Lemma log_bind {A B : Type} (m : io A) (f : A -> io B) :
  log (bind m f) =
  log m ++ match result m with
           | Returned a => log (f a)
           | Raised _ => []
           end.
Proof.
  destruct m as [l [a | e]]; simpl.
  - destruct (f a); reflexivity.
  - now rewrite app_nil_r.
Qed.

Lemma io_eta {A : Type} (m : io A) : m = (log m, result m).
Proof. now destruct m. Qed.


Lemma for_each_cons {A St : Type} (x : A) (xs : list A)
  (body : A -> St -> io St) (st : St) :
  for_each (x :: xs) body st = bind (body x st) (for_each xs body).
Proof. reflexivity. Qed.


(** A loop whose body returns leaves a property of the state invariant. *)
Lemma for_each_invariant {A St : Type} (P : St -> Prop) (xs : list A)
  (body : A -> St -> io St) :
  (forall x st st', In x xs -> P st ->
                    result (body x st) = Returned st' -> P st') ->
  forall st st', P st -> result (for_each xs body st) = Returned st' -> P st'.
Proof.
  induction xs as [ | x xs IH]; intros Hbody st st' Hst Hres.
  - simpl in Hres. injection Hres as <-. exact Hst.
  - rewrite for_each_cons, result_bind in Hres.
    destruct (result (body x st)) as [st1 | e] eqn:E; [ | discriminate ].
    apply (IH (fun y s s' Hy => Hbody y s s' (or_intror Hy)) st1 st');
      [ | exact Hres ].
    apply (Hbody x st st1); [ now left | exact Hst | exact E ].
Qed.

(** Every event of a loop satisfies what every event of its body does. *)
Lemma for_each_log {A St : Type} (P : event -> Prop) (xs : list A)
  (body : A -> St -> io St) :
  (forall x st, Forall P (log (body x st))) ->
  forall st, Forall P (log (for_each xs body st)).
Proof.
  intros Hbody. induction xs as [ | x xs IH]; intros st.
  - constructor.
  - rewrite for_each_cons, log_bind. apply Forall_app. split.
    + apply Hbody.
    + destruct (result (body x st)); [ apply IH | constructor ].
Qed.

(** In a loop that returns, every element was visited: its body returned,
    what it emitted is in the log of the loop, and the state it left is
    related to the final one by any preorder the body respects. *)
Lemma for_each_visits {A St : Type} (Q : St -> St -> Prop) (xs : list A)
  (body : A -> St -> io St) :
  (forall s, Q s s) ->
  (forall s1 s2 s3, Q s1 s2 -> Q s2 s3 -> Q s1 s3) ->
  (forall x s s', result (body x s) = Returned s' -> Q s s') ->
  forall st st', result (for_each xs body st) = Returned st' ->
  forall x, In x xs ->
  exists s s',
    result (body x s) = Returned s' /\ Q s' st' /\
    (forall e, In e (log (body x s)) -> In e (log (for_each xs body st))).
Proof.
  intros Hrefl Htrans Hbody.
  induction xs as [ | y xs IH]; intros st st' Hres x Hin; [ destruct Hin | ].
  rewrite for_each_cons, result_bind in Hres.
  destruct (result (body y st)) as [st1 | e] eqn:E; [ | discriminate ].
  destruct Hin as [-> | Hin].
  - exists st, st1. split; [ exact E | split ].
    + refine (for_each_invariant (Q st1) xs body _ st1 st' (Hrefl st1) Hres).
      intros z s s' _ Hs Hz. apply (Htrans _ s); [ exact Hs | ].
      now apply (Hbody z).
    + intros e He. rewrite for_each_cons, log_bind. apply in_or_app.
      now left.
  - destruct (IH st1 st' Hres x Hin) as (s & s' & Hs & Hq & Hlog).
    exists s, s'. split; [ exact Hs | split; [ exact Hq | ] ].
    intros e He. rewrite for_each_cons, log_bind, E. apply in_or_app.
    right. now apply Hlog.
Qed.
(** * PortfolioAI: the structured-extraction contract, its consumers and its
      collaborators

    A shallow embedding of [schema.py], [app.py], [db_interface.py],
    [alert_sender.py] and [document_assets.py].

    - Python [str] values are strings of UTF-8 bytes ([string]); the case
      mapping and the whitespace of [PyStr] are Python's on the ASCII range.
    - What [json.loads] returns is a [json] value; a [dict] is an association
      list read by its first binding of a key.
    - A Python exception is a value of [exn]; a computation that may raise
      returns an [outcome].
    - Module globals ([client], [supabase], [RESEND_API_KEY]), the Streamlit
      session state and everything printed or shown live in a [World] that
      the effectful functions pass along.
    - The third-party calls whose results the code only forwards
      ([json.loads], f-string formatting of an arbitrary value, [str] of an
      exception, pydantic's lax conversion of a non-integer to [int],
      [json.dumps]) are the fields of the class [PyLib].
    - What [upper] and [strip] give on text beyond ASCII, and what reportlab
      and python-docx do with a text they are handed, are the fields of the
      class [DocLib]. *)

From Stdlib Require Import String Ascii List ZArith QArith Bool Arith Lia SpecFloat
  DecimalString.
Import ListNotations.
Set Warnings "-register-all".
Open Scope list_scope.
Open Scope string_scope.

(** ** Python string operations *)

Module PyStr.

Definition islower (c : ascii) : bool :=
  let n := nat_of_ascii c in (97 <=? n)%nat && (n <=? 122)%nat.

Definition upper_char (c : ascii) : ascii :=
  if islower c then ascii_of_nat (nat_of_ascii c - 32) else c.

(** [s.upper()] for a string of ASCII characters *)
Fixpoint upper (s : string) : string :=
  match s with
  | EmptyString => EmptyString
  | String c r => String (upper_char c) (upper r)
  end.

(** [c.isspace()] on the ASCII range: TAB..CR, FS..US and the space. *)
Definition isspace (c : ascii) : bool :=
  let n := nat_of_ascii c in
  ((9 <=? n)%nat && (n <=? 13)%nat) || ((28 <=? n)%nat && (n <=? 32)%nat).

Fixpoint lstrip (s : string) : string :=
  match s with
  | EmptyString => EmptyString
  | String c r => if isspace c then lstrip r else s
  end.

Fixpoint rstrip (s : string) : string :=
  match s with
  | EmptyString => EmptyString
  | String c r =>
      match rstrip r with
      | EmptyString => if isspace c then EmptyString else String c EmptyString
      | r' => String c r'
      end
  end.

(** [s.strip()] for a string of ASCII characters *)
Definition strip (s : string) : string := rstrip (lstrip s).

(** [s.split(sep)] for a one-character separator. *)
Fixpoint split (sep : ascii) (s : string) : list string :=
  match s with
  | EmptyString => [EmptyString]
  | String c r =>
      if Ascii.eqb c sep then EmptyString :: split sep r
      else match split sep r with
           | h :: t => String c h :: t
           | [] => [String c EmptyString]
           end
  end.
(** *** Vocabulary of the statements *)

(** What one turn of the loop writes to the output when no check is run:
    the value of a present field, or the default of an absent one. *)
Definition copy_field (_map : gmap string value) (opt : Options.t)
    (entry : string * Validator.t) (dest : gmap string value)
    : option (gmap string value) :=
  let '(path, validator) := entry in
  value ← ReadDeep _map path;
  if is_absent value then
    if (Options.Usage opt =? INIT) && negb (Validator.IsRequired validator) then
      match Validator.Default validator with
      | Some default => WriteDeep dest path (default (Options.Args opt))
      | None => Some dest
      end
    else Some dest
  else if Options.Usage opt =? SET then Some (<[path := value]> dest)
  else WriteDeep dest path value.

(** The document made of the present fields and the defaults alone. *)
Definition copied_document (validators : list (string * Validator.t))
    (_map : gmap string value) (opt : Options.t) : option (gmap string value) :=
  foldl (fun dest entry => dest ≫= copy_field _map opt entry) (Some ∅) validators.

(** The value read for a field lets the three checks run to their end:
    the descriptor is long enough for the slicing done on a sequence and
    has the ["]"] looked for on a mapping, no element is nil, and the
    pattern tried on a string compiles. *)
Definition checkable (validator : Validator.t) (value : value) : Prop :=
  match value with
  | VSlice elements =>
      (2 ≤ String.length (Validator.Type_ validator))%nat
      ∧ Forall (fun element => element ≠ VNil) elements
  | VMap m =>
      (2 ≤ length (SplitAfter_bracket (Validator.Type_ validator)))%nat
      ∧ map_Forall (fun _ element => element ≠ VNil) m
  | VString _ =>
      Validator.Regexp validator = "" ∨ is_Some (regexp_Compile (Validator.Regexp validator))
  | _ => True
  end.

End Validation.

(** The result [r] with its errors put after [errors]. *)
Definition after {A : Type} (errors : errors_t) (r : result (A * errors_t))
    : result (A * errors_t) :=
  '(a, e) ← r; Ok (a, errors ++ e).

(** The order of [float64], read off the IEEE comparison. *)
Definition Flt (x y : float64) : Prop := SFcompare x y = Some Lt.
Definition Feq (x y : float64) : Prop := SFcompare x y = Some Eq.
Definition Fle (x y : float64) : Prop := Flt x y ∨ Feq x y.

Definition type_mismatch (validator : Validator.t) (what : string) : DataErrorPtr :=
  new_error "Validation error" "Type mismatch" (Validator.Field validator) (VString what).

Definition out_of_boundaries (validator : Validator.t) (n : string) : DataErrorPtr :=
  new_error "Validation error" "Out of boundaries" (Validator.Field validator) (VNumber n).

Definition insufficient_rights (validator : Validator.t) : DataErrorPtr :=
  new_error "Validation error" "Insufficient rights" (Validator.Field validator) VNil.

Definition required_missing (path : string) : DataErrorPtr :=
  new_error "Validation error" "Required" path VNil.

Definition regex_not_match (validator : Validator.t) (s : string) : DataErrorPtr :=
  new_error "Validation error" "Regex not match" (Validator.Field validator) (VString s).

(** The string has no ["]"]. *)
Definition no_bracket (s : string) : Prop :=
  Forall (fun c => c ≠ "]"%char) (String.list_ascii_of_string s).

(** The values of the default case of [checkType]: neither a sequence nor a
    mapping. *)
Definition is_scalar (x : value) : bool :=
  match x with
  | VSlice _ | VMap _ => false
  | _ => true
  end.
Lemma appendBody_unquote (k : nat) (s : string) (n : nat) :
  valid_fuel k s = true ->
  (String.length (appendBody k s) <= n)%nat ->
  unquoteBody n (appendBody k s) = Some s.
Proof.
  revert s n; induction k as [|k IH]; intros s n V L.
  { destruct s; [|discriminate]. now destruct n. }
  destruct s as [|c rest]; [now destruct n|].
  cbn [appendBody valid_fuel] in *.
  destruct (byte_val c <? RuneSelf) eqn:A.
  - rewrite (DecodeRune_ascii _ _ A) in V.
    assert (E : (byte_val c =? RuneError) && (1 =? 1)%nat = false).
    { apply andb_false_iff; left. apply Z.eqb_neq. unfold RuneError.
      unfold RuneSelf in A. apply Z.ltb_lt in A. lia. }
    rewrite E in V. simpl in V.
    rewrite length_append in L. pose proof (escape_byte_length c).
    destruct n as [|n]; [lia|].
    rewrite (unquote_escape_byte _ _ _ A), IH; [reflexivity | exact V | lia].
  - pose proof (DecodeRune_decoded (String c rest)) as D.
    pose proof (DecodeRune_prefix (String c rest)) as P.
    destruct (DecodeRune (String c rest)) as [r size]. simpl in D.
    destruct ((r =? RuneError) && (size =? 1)%nat) eqn:E; [discriminate|].
    unfold RuneSelf in A. apply Z.ltb_ge in A.
    assert (Hs : (1 < size)%nat) by now apply (decoded_multi _ _ _ _ D).
    assert (Henc : EncodeRune r = take_bytes size (String c rest)).
    { apply EncodeRune_decoded; [exact D | lia | lia]. }
    pose proof (decoded_length _ _ _ D) as Hlen.
    destruct ((r =? 8232) || (r =? 8233)) eqn:Lsep.
    + rewrite length_append in L.
      destruct n as [|n]; [simpl in L; lia|].
      assert (Hu : forall t, unquoteBody (S n)
                 (String bslash ("u202" +:+ String (hex (r mod 16)) EmptyString) +:+ t)
               = prepend_str (EncodeRune r) (unquoteBody n t)).
      { intros t. apply orb_true_iff in Lsep.
        destruct Lsep as [Lr|Lr]; apply Z.eqb_eq in Lr; subst r; reflexivity. }
      rewrite Hu, IH; [| exact V | simpl in L; lia].
      simpl. now rewrite Henc, take_drop_bytes.
    + rewrite length_append in L.
      rewrite length_take_bytes in L by exact Hlen.
      destruct n as [|n]; [lia|].
      assert (Hu : forall t, unquoteBody (S n) (take_bytes size (String c rest) +:+ t)
               = prepend_str (EncodeRune r) (unquoteBody n t)).
      { intros t. destruct size as [|size]; [lia|].
        cbn [take_bytes String.append].
        cbn [unquoteBody].
        destruct (Z.eqb_spec (byte_val c) 92); [lia|].
        destruct (Z.eqb_spec (byte_val c) 34); [lia|].
        destruct (Z.ltb_spec (byte_val c) 32); [lia|].
        destruct (Z.ltb_spec (byte_val c) RuneSelf); [unfold RuneSelf in *; lia|].
        cbn [orb].
        change (String c (take_bytes size rest +:+ t))
          with (take_bytes (S size) (String c rest) +:+ t).
        rewrite (P t r (S size) eq_refl Hs).
        now rewrite drop_take_app. }
      rewrite Hu, IH; [| exact V | lia].
      simpl. now rewrite Henc, take_drop_bytes.
Qed.

Lemma unquote_appendBody (s : string) :
  ValidString s = true -> unquote (appendBody (String.length s) s) = Some s.
Proof.
  intros V. unfold unquote. now apply appendBody_unquote.
Qed.

End json_facts.

(** *** The calendar and the RFC 3339 round trip *)

Module time_facts.
Import time json json_facts.

(** One era of the calendar: the day of the era gives a year of the era
    under 400, a month and a day of that month. *)
Lemma era_day (doe : Z) : 0 <= doe < 146097 ->
  let yoe := (doe - doe / 1460 + doe / 36524 - doe / 146096) / 365 in
  let doy := doe - (365 * yoe + yoe / 4 - yoe / 100) in
  let mp := (5 * doy + 2) / 153 in
  let d := doy - (153 * mp + 2) / 5 + 1 in
  let m := if mp <? 10 then mp + 3 else mp - 9 in
  let ya := if m <=? 2 then yoe + 1 else yoe in
  0 <= yoe < 400 /\ 0 <= mp < 12 /\ 1 <= d <= daysIn m ya.
Proof.
  intros H yoe doy mp d m ya.
  assert (Hy : 0 <= yoe < 400) by (subst yoe; Z.div_mod_to_equations; lia).
  assert (Hd : 0 <= doy <= 365) by (subst doy yoe; Z.div_mod_to_equations; lia).
  assert (Hmp : 0 <= mp < 12) by (subst mp; Z.div_mod_to_equations; lia).
  split; [exact Hy|]. split; [exact Hmp|].
  assert (Hleap : doy = 365 -> isLeap (yoe + 1) = true).
  { intros E. unfold isLeap.
    apply andb_true_iff. split.
    - apply Z.eqb_eq. subst doy yoe; Z.div_mod_to_equations; lia.
    - apply orb_true_iff.
      destruct (Z.eqb_spec ((yoe + 1) mod 100) 0) as [E100|E100]; [right|left; reflexivity].
      apply Z.eqb_eq. subst doy yoe; Z.div_mod_to_equations; lia. }
  destruct (Z.eq_dec mp 11) as [E11|N11].
  - assert (Em : m = 2) by (subst m; rewrite E11; reflexivity).
    assert (Ea : ya = yoe + 1) by (subst ya; rewrite Em; reflexivity).
    rewrite Em, Ea. unfold daysIn. cbn [Z.eqb Pos.eqb].
    destruct (isLeap (yoe + 1)) eqn:L.
    + subst d mp. Z.div_mod_to_equations; lia.
    + assert (doy <> 365) by (intros E; discriminate (Hleap E)).
      subst d mp. Z.div_mod_to_equations; lia.
  - assert (Hm : m <> 2 /\ 1 <= m <= 12 /\ (m = 1 -> mp = 10) /\ (2 < m -> mp = m - 3)).
    { subst m. destruct (Z.ltb_spec mp 10); lia. }
    unfold daysIn. destruct (Z.eqb_spec m 2) as [|_]; [lia|].
    clearbody m. clear Hleap.
    destruct ((m =? 4) || (m =? 6) || (m =? 9) || (m =? 11)) eqn:E30.
    + repeat (apply orb_true_iff in E30; destruct E30 as [E30|E30]);
        apply Z.eqb_eq in E30; subst d mp; Z.div_mod_to_equations; lia.
    + repeat (apply orb_false_iff in E30; destruct E30 as [E30 ?]).
      subst d mp; Z.div_mod_to_equations; lia.
Qed.

Lemma isLeap_era (y e : Z) : isLeap (y + e * 400) = isLeap y.
Proof.
  unfold isLeap.
  replace ((y + e * 400) mod 4) with (y mod 4)
    by (replace (y + e * 400) with (y + (e * 100) * 4) by lia;
        now rewrite Z.mod_add by lia).
  replace ((y + e * 400) mod 100) with (y mod 100)
    by (replace (y + e * 400) with (y + (e * 4) * 100) by lia;
        now rewrite Z.mod_add by lia).
  now rewrite Z.mod_add by lia.
Qed.

Lemma daysIn_era (m y e : Z) : daysIn m (y + e * 400) = daysIn m y.
Proof. unfold daysIn. now rewrite isLeap_era. Qed.

Lemma daysIn_le (m y : Z) : daysIn m y <= 31.
Proof.
  unfold daysIn. destruct (m =? 2); [destruct (isLeap y); lia|].
  destruct ((m =? 4) || (m =? 6) || (m =? 9) || (m =? 11)); lia.
Qed.

Lemma daysToCivil_spec (z : Z) :
  let '(y, m, d) := daysToCivil z in
  1 <= m <= 12 /\ 1 <= d <= daysIn m y /\ civilToDays y m d = z.
Proof.
  unfold daysToCivil.
  set (z' := z + 719468).
  assert (Hdoe : 0 <= z' mod 146097 < 146097) by (apply Z.mod_pos_bound; lia).
  pose proof (era_day _ Hdoe) as C. cbv zeta in C.
  set (doe := z' mod 146097) in *.
  set (era := z' / 146097).
  assert (Hz : z' = era * 146097 + doe)
    by (unfold era, doe; pose proof (Z.div_mod z' 146097); lia).
  set (yoe := (doe - doe / 1460 + doe / 36524 - doe / 146096) / 365) in *.
  set (doy := doe - (365 * yoe + yoe / 4 - yoe / 100)) in *.
  set (mp := (5 * doy + 2) / 153) in *.
  set (d := doy - (153 * mp + 2) / 5 + 1) in *.
  set (m := if mp <? 10 then mp + 3 else mp - 9) in *.
  destruct C as (Hyoe & Hmp0 & Hd).
  assert (Hm : 1 <= m <= 12 /\ (if 2 <? m then m - 3 else m + 9) = mp).
  { unfold m. destruct (Z.ltb_spec mp 10).
    - destruct (Z.ltb_spec 2 (mp + 3)); lia.
    - destruct (Z.ltb_spec 2 (mp - 9)); lia. }
  destruct Hm as [Hm Hmp].
  split; [exact Hm|]. split.
  - destruct (m <=? 2).
    + replace (yoe + era * 400 + 1) with (yoe + 1 + era * 400) by lia.
      rewrite daysIn_era. lia.
    + rewrite daysIn_era. lia.
  - unfold civilToDays. rewrite Hmp.
    assert (Hy : (if m <=? 2
                  then (if m <=? 2 then yoe + era * 400 + 1 else yoe + era * 400) - 1
                  else (if m <=? 2 then yoe + era * 400 + 1 else yoe + era * 400))
                 = yoe + era * 400) by (destruct (m <=? 2); lia).
    rewrite Hy.
    assert (Ed : d = doy - (153 * mp + 2) / 5 + 1) by reflexivity.
    assert (Edoy : doy = doe - (365 * yoe + yoe / 4 - yoe / 100)) by reflexivity.
    assert (Ez : z' = z + 719468) by reflexivity.
    clearbody d doy mp yoe era doe z'.
    replace ((yoe + era * 400) / 400) with era
      by (apply Z.div_unique with yoe; lia).
    replace ((yoe + era * 400) mod 400) with yoe
      by (apply Z.mod_unique with era; lia).
    lia.
Qed.


(** *** Digits *)

Lemma digit_val (d : Z) : 0 <= d <= 9 -> byte_val (digit d) = 48 + d.
Proof. intros H. unfold digit. apply byte_val_of. lia. Qed.

Lemma isDigit_digit (d : Z) : 0 <= d <= 9 -> isDigit (digit d) = true.
Proof.
  intros H. unfold isDigit. rewrite digit_val by exact H.
  apply andb_true_iff. split; apply Z.leb_le; lia.
Qed.

Lemma atoi_acc_digit (acc d : Z) (r : string) :
  0 <= d <= 9 -> atoi_acc acc (String (digit d) r) = atoi_acc (acc * 10 + d) r.
Proof.
  intros H. cbn [atoi_acc]. rewrite isDigit_digit, digit_val by exact H.
  f_equal. lia.
Qed.

Lemma parseUint_pad2 (x lo hi : Z) :
  0 <= x < 100 -> lo <= x <= hi -> parseUint (pad2 x) lo hi = Some x.
Proof.
  intros Hx Hr. unfold parseUint, pad2.
  rewrite !atoi_acc_digit by (Z.div_mod_to_equations; lia).
  cbn [atoi_acc].
  replace (0 * 10 + x / 10) with (x / 10) by lia.
  replace (x / 10 * 10 + x mod 10) with x by (Z.div_mod_to_equations; lia).
  destruct (Z.ltb_spec x lo); [lia|]. destruct (Z.ltb_spec hi x); [lia|].
  reflexivity.
Qed.

Lemma parseUint_pad4 (x : Z) :
  0 <= x <= 9999 -> parseUint (pad4 x) 0 9999 = Some x.
Proof.
  intros Hx. unfold parseUint, pad4.
  rewrite !atoi_acc_digit by (Z.div_mod_to_equations; lia).
  cbn [atoi_acc].
  replace ((((0 * 10 + x / 1000) * 10 + (x / 100) mod 10) * 10
            + (x / 10) mod 10) * 10 + x mod 10) with x
    by (Z.div_mod_to_equations; lia).
  destruct (Z.ltb_spec x 0); [lia|]. destruct (Z.ltb_spec 9999 x); [lia|].
  reflexivity.
Qed.

Lemma atoi_acc_app (acc : Z) (a b : string) :
  atoi_acc acc (a +:+ b) = bind (atoi_acc acc a) (fun v => atoi_acc v b).
Proof.
  revert acc; induction a as [|c a IH]; intros acc; simpl; [reflexivity|].
  destruct (isDigit c); [apply IH | reflexivity].
Qed.

Lemma length_padN (w : nat) (x : Z) : String.length (padN w x) = w.
Proof.
  revert x; induction w as [|w IH]; intros x; simpl; [reflexivity|].
  rewrite length_append, IH. simpl. lia.
Qed.

Lemma atoi_padN (w : nat) (x acc : Z) :
  0 <= x < 10 ^ Z.of_nat w ->
  atoi_acc acc (padN w x) = Some (acc * 10 ^ Z.of_nat w + x).
Proof.
  revert x acc; induction w as [|w IH]; intros x acc Hx.
  - simpl in *. f_equal. lia.
  - rewrite Nat2Z.inj_succ, Z.pow_succ_r in * by lia.
    cbn [padN]. rewrite atoi_acc_app, IH by (Z.div_mod_to_equations; nia).
    cbn [bind]. rewrite atoi_acc_digit by (Z.div_mod_to_equations; lia).
    cbn [atoi_acc]. f_equal. Z.div_mod_to_equations; nia.
Qed.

----

**Description of the task:** The stretch of entries above that starts with the line containing "by (apply Z.div_unique with yoe; lia)." and goes on through the line containing "Lemma atoi_acc_digit (acc" is to be transcribed exactly, and no other line is to be transcribed.

**Solution to this problem:**
      by (apply Z.div_unique with yoe; lia).
    replace ((yoe + era * 400) mod 400) with yoe
      by (apply Z.mod_unique with era; lia).
    lia.
Qed.


(** *** Digits *)

Lemma digit_val (d : Z) : 0 <= d <= 9 -> byte_val (digit d) = 48 + d.
Proof. intros H. unfold digit. apply byte_val_of. lia. Qed.

Lemma isDigit_digit (d : Z) : 0 <= d <= 9 -> isDigit (digit d) = true.
Proof.
  intros H. unfold isDigit. rewrite digit_val by exact H.
  apply andb_true_iff. split; apply Z.leb_le; lia.
Qed.

Lemma atoi_acc_digit (acc d : Z) (r : string) :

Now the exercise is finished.